Plug-and-play computational storage?

But, despite all this discussion, clarification and analysis so far, we need to remember a key truth i.e. there are computational storage drives designed to do precisely that. They can be plugged into a system just like an NMVe drive or any other type of SSD and no unique configurations or drivers needed. The ScaleFlux team are quick to point out the fact that with plug-and-play computational storage drives, enterprises can immediately begin reaping the benefits associated with offloading the server CPU, including up to four times more capacity. 

Since onboard processing allows for transparent, in-line compression, host-based compression can be turned off to free up the CPU for higher-priority tasks. Computational storage also enables enterprises to have a smaller footprint; less power and cooling requirements equal more work-per-watt and work-per-second.

“Counterintuitively, compression performed in hardware becomes a performance accelerator as the effects of write-amplification are mitigated when less data is read and written. Performance is enhanced because, by writing less, you’re opening up more read cycles. In real-world environments, this gives enterprises higher performance, increased input/output operations per second (IOPS), and lower latency so that they can exceed application service level agreements (SLAs).

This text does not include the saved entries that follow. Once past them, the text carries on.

(** [for (...) body], left as soon as the body throws. *)
Fixpoint for_each {A S : Type} (l : list A) (body : A → S → result S) (s : S) : result S :=
  match l with
  | [] => Ok s
  | x :: l' => rbind (body x s) (for_each l' body)
  end.

(** [for (int i = 0; i < n; i++)] *)
Definition zrange (n : Z) : list Z := seqZ 0 n.

(** [width*height*depth], computed on [int] from left to right. *)
Definition node_count (a : Args) : result Z :=
  rbind (int_mul (width a) (height a)) (λ wh, int_mul wh (depth a)).

(** [std::vector<unsigned char> components_(width*height*depth*sizeof(Set<U>), 0)]:
    the count is converted to [size_t] and multiplied by [sizeof(Set<U>)]
    there.  The constructor throws [std::length_error] for a size beyond
    [max_size()], which is where a negative count ends up, and
    [std::bad_alloc] when the allocator does not grant the bytes; an empty
    vector asks for none. *)
Definition components_ (a : Args) : result (list Z) :=
  rbind (node_count a) (λ n,
  let size := (n mod SIZE_MODULUS * sizeof_Set (sizeofU a)) mod SIZE_MODULUS in
  if MAX_SIZE <? size then LengthError
  else if (0 <? size) && (heapBytes a <? size) then BadAlloc
  else Ok (replicate (Z.to_nat size) 0)).

(** The allocation at the head of the function: the vector of bytes, and
    the pointer [components] to its first byte, [&components_[0]], which is
    undefined on an empty vector.  The forest is the array of
    [width*height*depth] nodes seen through that pointer. *)
Definition allocate (a : Args) : result forest :=
  rbind (components_ a) (λ bytes,
  match bytes with
  | [] => Undefined
  | _ :: _ =>
      rbind (node_count a) (λ n,
      match decode_array (sizeofU a) (componentsBase a) (Z.to_nat n) bytes with
      | Some components => Ok components
      | None => Undefined
      end)
  end).

(** Face connectivity: back, left, up. *)
Definition N : nat := 3.
Definition du : list Z := [0; -1; 0].
Definition dv : list Z := [0; 0; -1].
Definition dw : list Z := [-1; 0; 0].

(** [p[u]], where [p] points to a [T] at byte offset
    [w*inputLeap + v*inputStride] from [inputBuffer]. *)
Definition voxel (a : Args) (u v w : Z) : Z :=
  inputBuffer a (w * inputLeap a + v * inputStride a + u * sizeofT a).

(** [s + u] for [s = &components[w*width*height + v*width]]. *)
Definition node_index (a : Args) (u v w : Z) : nat :=
  Z.to_nat (w * width a * height a + v * width a + u).

Definition output_offset (a : Args) (u v w : Z) : Z :=
  w * outputLeap a + v * outputStride a + u * sizeofU a.

Definition in_volume (a : Args) (u v w : Z) : bool :=
  (0 <=? u) && (u <? width a) && (0 <=? v) && (v <? height a)
  && (0 <=? w) && (w <? depth a).

Definition foreground (a : Args) (u v w : Z) : bool :=
  negb (voxel a u v w =? backgroundColor a).

Definition unite_result (f : forest) (x y : nat) : result forest :=
  match unite f x y with
  | None => NoReturn
  | Some (f', UniteDone) => Ok f'
  | Some (_, UniteOverflow) => CapacityOverflow
  end.

(** Modelled from the spec: the body of the scan loop, before which the
    source file breaks off (section 4.2, step 2).  A background voxel is
    left alone; a foreground voxel is united with each of its three backward
    face neighbours that lies in the volume and is foreground. *)
Definition scan_voxel (a : Args) (w v u : Z) (f : forest) : result forest :=
  if foreground a u v w then
    for_each (seq 0 N)
      (λ n f,
         let uu := u + nth n du 0 in
         let vv := v + nth n dv 0 in
         let ww := w + nth n dw 0 in
         if in_volume a uu vv ww && foreground a uu vv ww
         then unite_result f (node_index a u v w) (node_index a uu vv ww)
         else Ok f)
      f
  else Ok f.

(** The head of the row loop.  The row pointer [p] is [inputBuffer] moved
    by [w*inputLeap] and then by [v*inputStride] bytes, each product computed
    on [int]; the first node [s] of the row has the index
    [w*width*height + v*width], computed on [int]. *)
Definition row_offset (a : Args) (v w : Z) : result Z :=
  rbind (int_mul w (inputLeap a)) (λ x,
  rbind (int_mul v (inputStride a)) (λ y, Ok (x + y))).

Definition row_index (a : Args) (v w : Z) : result Z :=
  rbind (int_mul w (width a)) (λ x,
  rbind (int_mul x (height a)) (λ y,
  rbind (int_mul v (width a)) (λ z, int_add y z))).

Definition row_head (a : Args) (v w : Z) : result (Z * Z) :=
  rbind (row_offset a v w) (λ p, rbind (row_index a v w) (λ s, Ok (p, s))).

(** The forward scan: the loops over [w] and [v] of the source with the
    head of the row loop, around the loop over the columns of the row with
    the body above. *)
Definition scan (a : Args) (f : forest) : result forest :=
  for_each (zrange (depth a))
    (λ w, for_each (zrange (height a))
       (λ v f, rbind (row_head a v w)
                 (λ _, for_each (zrange (width a)) (scan_voxel a w v) f)))
    f.

(** [pixelCount_++] *)
Definition bump (c : ComponentStatistics) : ComponentStatistics :=
  {| pixelCount_ := (pixelCount_ c + 1) mod ULONG_MODULUS;
     inputLabel_ := inputLabel_ c |}.

(** The state of the resolution pass: forest, statistics, output memory. *)
Abbreviation resolution := (list SetNode * list ComponentStatistics * gmap Z Z)%type.

(** Modelled from the spec: the body of the resolution pass, absent from
    the source file (section 4.2, step 3).  A background voxel gets
    [backgroundLabel].  A foreground voxel gets the label of its root; a
    root without a label first receives the next unused label, the number of
    records after a new record [{0, voxel value}] is pushed, so labels count
    from 1 in discovery order and index the statistics list; a label beyond
    the range of [U] is the failure of section 7. *)
Definition resolve_voxel (a : Args) (w v u : Z) (st : resolution) : result resolution :=
  let '(f, stats, out) := st in
  let q := output_offset a u v w in
  if foreground a u v w then
    match find f (node_index a u v w) with
    | None => NoReturn
    | Some (f1, root) =>
        match f1 !! root with
        | None => NoReturn
        | Some nr =>
            if hasLabel_ nr then
              Ok (f1, alter bump (Z.to_nat (label_ nr - 1)) stats,
                  <[q := label_ nr]> out)
            else
              let l := Z.of_nat (length stats) + 1 in
              if maxU a <? l then LabelRangeOverflow
              else
                let stats' := stats ++ [mkStats 0 (voxel a u v w)] in
                Ok (alter (set_label l) root f1,
                    alter bump (Z.to_nat (l - 1)) stats',
                    <[q := l]> out)
        end
    end
  else Ok (f, stats, <[q := backgroundLabel a]> out).

(** Modelled from the spec: the resolution pass visits the voxels in the
    order of the scan (section 4.2, step 3). *)
Definition resolve (a : Args) (st : resolution) : result resolution :=
  for_each (zrange (depth a))
    (λ w, for_each (zrange (height a))
       (λ v, for_each (zrange (width a)) (resolve_voxel a w v)))
    st.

This same effect also improves the drives’ endurance (lifespan),” clarified Baker.

He says that when it comes down to it, when drives are built both with native NVMe support and computational storage features, you get options for essentially just better versions of the SSD. Crucially then, that’s what people want – something that gets the job done and is simple to use. 

Reeducation of nations

“A sort of re-education for the industry around computational storage needs to happen before enterprises become overwhelmed with data and failing SSDs in the coming years. People need to know that there are mainstream options available, not highly technical, programmable science projects outside the scope of your everyday IT person,” concluded ScaleFlux’s Baker.

The suggestion here is that, yes, computational storage drives are programmable, but they also offer rather more. If we follow the creed that Baker and the ScaleFlux team are extolling here, we may come to think of these devices as a comparatively easy-to-use solution that lets any enterprise do significantly more with less when it comes to storage, a need that will continue to become more critical as time goes on.

Is data storage sexier and are you more awake (no snorage, remember?) to the whole topic now? We thought so.